O BRIMM propõe uma abordagem circular que envolve o uso de biotecnologia e engenharia de processos para recuperar e transformar o selênio extraído dos lodos em produtos de alto valor, como seleno-aminoácidos para fertilizantes e suplementos nutricionais, ou compostos bioativos para uso farmacêutico e químico-industrial. Essa transição permitiria reduzir custos e riscos ligados ao manuseio e transporte de resíduos, ao mesmo tempo em que cria oportunidades econômicas e reduz impactos ambientais.

A estratégia contempla o uso de sequenciamento genético avançado e química analítica para mapear as comunidades microbianas que operam nas estações de tratamento. A ideia é transformar esses sistemas atualmente tratados como caixas-pretas em processos otimizáveis, por meio da identificação e engenharia de microrganismos capazes de metabolizar o selênio de forma eficaz e segura.

Adicionalmente, o relatório explora o uso de tecnologias como a liquefação hidrotérmica, já aplicada em plantas-piloto para processamento de esgoto urbano em British Columbia, para transformar o lodo de selênio em bio-óleos combináveis com óleos pesados da indústria petroquímica. Outros elementos presentes nos resíduos, como telúrio, fósforo e manganês, seriam também recuperados, formando uma cadeia de valorização integrada.
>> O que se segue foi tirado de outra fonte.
(* ===== verification/Cipher.v ===== *)
(** * Credentials at rest

    internal/control/credentials/cipher.go: a format byte, a nonce and the
    AES-256-GCM ciphertext of the credential, bound to its account through the
    additional data.  AES-GCM itself (crypto/aes, crypto/cipher) is the [Gcm]
    class: opening is the inverse of sealing, and the tag has sixteen bytes. *)

From S2P Require Import Prelude Sha256 Decimal Money.

Open Scope Z_scope.

(** [seal key nonce plaintext additional]. *)
Class Gcm := {
  seal : string → string → string → string → string;
  unseal : string → string → string → string → option string
}.

Definition nonceSize : Z := 12.
Definition overhead : Z := 16.

Class GcmLaws `{Gcm} := {
  seal_length key nonce p ad : str_len (seal key nonce p ad) = str_len p + overhead;
  unseal_seal key nonce c ad p : unseal key nonce c ad = Some p ↔ c = seal key nonce p ad
}.

Definition formatVersion : string := chr 1.
Definition MaxPlaintextBytes : Z := 1048576.

Inductive cipher_error :=
| ErrInvalidKey
| ErrInvalidPlaintext
| ErrPlaintextTooLarge
| ErrInvalidCiphertext
| ErrNonce.

Record Cipher := MkCipher { cipher_key : string }.

Definition NewCipher (key : string) : result cipher_error Cipher :=
  if negb (str_len key =? 32) then Err ErrInvalidKey else Ok (MkCipher key).

Definition additionalData (accountID : string) : string := "gateway-platform/credential/v1/" +:+ accountID.

Section cipher.
  Context `{Gcm}.

(** [nonce] is what the system's source of randomness yields. *)
Definition Encrypt (c : option Cipher) (accountID plaintext : string) (nonce : option string)
    : result cipher_error string :=
  match c with
  | None => Err ErrInvalidCiphertext
  | Some c =>
      if blank accountID then Err ErrInvalidCiphertext
      else if str_len plaintext =? 0 then Err ErrInvalidPlaintext
      else if MaxPlaintextBytes <? str_len plaintext then Err ErrPlaintextTooLarge
      else match nonce with
      | None => Err ErrNonce
      | Some nonce =>
          Ok (formatVersion +:+ nonce +:+ seal (cipher_key c) nonce plaintext (additionalData accountID))
      end
  end.

Definition Decrypt (c : option Cipher) (accountID ciphertext : string) : result cipher_error string :=
  match c with
  | None => Err ErrInvalidCiphertext
  | Some c =>
      if blank accountID || (str_len ciphertext <? 1 + nonceSize + overhead)
         || (1 + nonceSize + MaxPlaintextBytes + overhead <? str_len ciphertext)
      then Err ErrInvalidCiphertext
      else if negb (String.eqb (str_take 1 ciphertext) formatVersion) then Err ErrInvalidCiphertext
      else
        let sealed := str_drop 1 ciphertext in
        match unseal (cipher_key c) (str_take 12 sealed) (str_drop 12 sealed) (additionalData accountID) with
        | Some plaintext => Ok plaintext
        | None => Err ErrInvalidCiphertext
        end
  end.

Context `{!GcmLaws}.

Lemma str_len_app s t : str_len (s +:+ t) = str_len s + str_len t.
Proof. rewrite str_length_app. lia. Qed.

Lemma Decrypt_sealed c accountID nonce sealed :
  blank accountID = false → str_len nonce = nonceSize → overhead <= str_len sealed <= MaxPlaintextBytes + overhead →
  Decrypt (Some c) accountID (formatVersion +:+ nonce +:+ sealed)
  = match unseal (cipher_key c) nonce sealed (additionalData accountID) with
    | Some plaintext => Ok plaintext | None => Err ErrInvalidCiphertext
    end.
Proof.
  intros Hb Hn Hs. unfold Decrypt. rewrite Hb, !str_len_app. change (str_len formatVersion) with 1.
  rewrite (proj2 (Z.ltb_ge _ _)) by lia. rewrite (proj2 (Z.ltb_ge _ _)) by lia.
  change (str_take 1 (formatVersion +:+ ?x)) with formatVersion.
  change (str_drop 1 (formatVersion +:+ ?x)) with x. cbn [negb String.eqb].
  assert (12%nat = String.length nonce) as -> by (unfold nonceSize in Hn; lia).
  by rewrite str_take_app, str_drop_app.
Qed.

(** What is encrypted for an account is decrypted for it. *)
Lemma Decrypt_Encrypt c accountID plaintext nonce sealed :
  Encrypt c accountID plaintext (Some nonce) = Ok sealed → str_len nonce = nonceSize →
  Decrypt c accountID sealed = Ok plaintext.
Proof.
  unfold Encrypt. destruct c as [c|]; [|done].
  destruct (blank accountID) eqn:Hb; [done|]. case_match; [done|]. case_match eqn:Hm; [done|].
  apply Z.ltb_ge in Hm. intros [= <-] Hn. rewrite Decrypt_sealed; [|done..|rewrite seal_length; lia].
  by rewrite (proj2 (unseal_seal _ _ _ _ _) eq_refl).
Qed.
End cipher.

(** A cipher that keeps the laws and protects nothing. *)
Module Toy.
Definition pad : string := "................".
#[export] Instance gcm : Gcm := {|
  seal key nonce p ad := p +:+ pad;
  unseal key nonce c ad :=
    let p := str_take (String.length c - 16) c in if String.eqb (p +:+ pad) c then Some p else None
|}.
#[export] Instance gcm_laws : GcmLaws.
Proof.
  split; [intros; apply str_len_app|]. intros key nonce c ad p. cbn. split.
  - case_match eqn:E; [|done]. apply String.eqb_eq in E. by intros [= <-].
  - intros ->. rewrite str_length_app. change (String.length pad) with 16%nat.
    replace (String.length p + 16 - 16)%nat with (String.length p) by lia.
    by rewrite str_take_app, String.eqb_refl.
Qed.
End Toy.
O documento destaca a urgência de políticas que tratem o lodo de selênio não como lixo tóxico, mas como matéria-prima valiosa para uma bioindustrialização focada em economia circular. Para isso, são necessários investimentos coordenados em biologia sintética, desenvolvimento de mercado e parcerias intersetoriais. Um passo nessa direção já foi dado com o lançamento da Selenide Consulting Inc., que visa articular a colaboração entre universidades, setor minerador e empresas de biotecnologia.

A proposta da bioeconomia do selênio envolve diversas frentes e se alinha às demandas globais de sustentabilidade e uso eficiente de recursos. A transformação de um resíduo problemático em insumo para setores estratégicos representa uma mudança de paradigma. Contudo, sua viabilidade dependerá do desenvolvimento tecnológico contínuo, da capacidade analítica para caracterizar os resíduos e da construção de uma infraestrutura de reaproveitamento industrial compatível com os diversos tipos de lodo gerados no país.

Os pesquisadores do BRIMM alertam que a inação pode agravar os problemas atuais de armazenamento de lodo e emissões acidentais, como já ocorrido na mina Mount Polley. O reaproveitamento desses resíduos oferece, assim, uma saída viável para reduzir riscos operacionais e ambientais, ao mesmo tempo em que abre uma nova fronteira de oportunidades industriais e tecnológicas dentro da bioeconomia.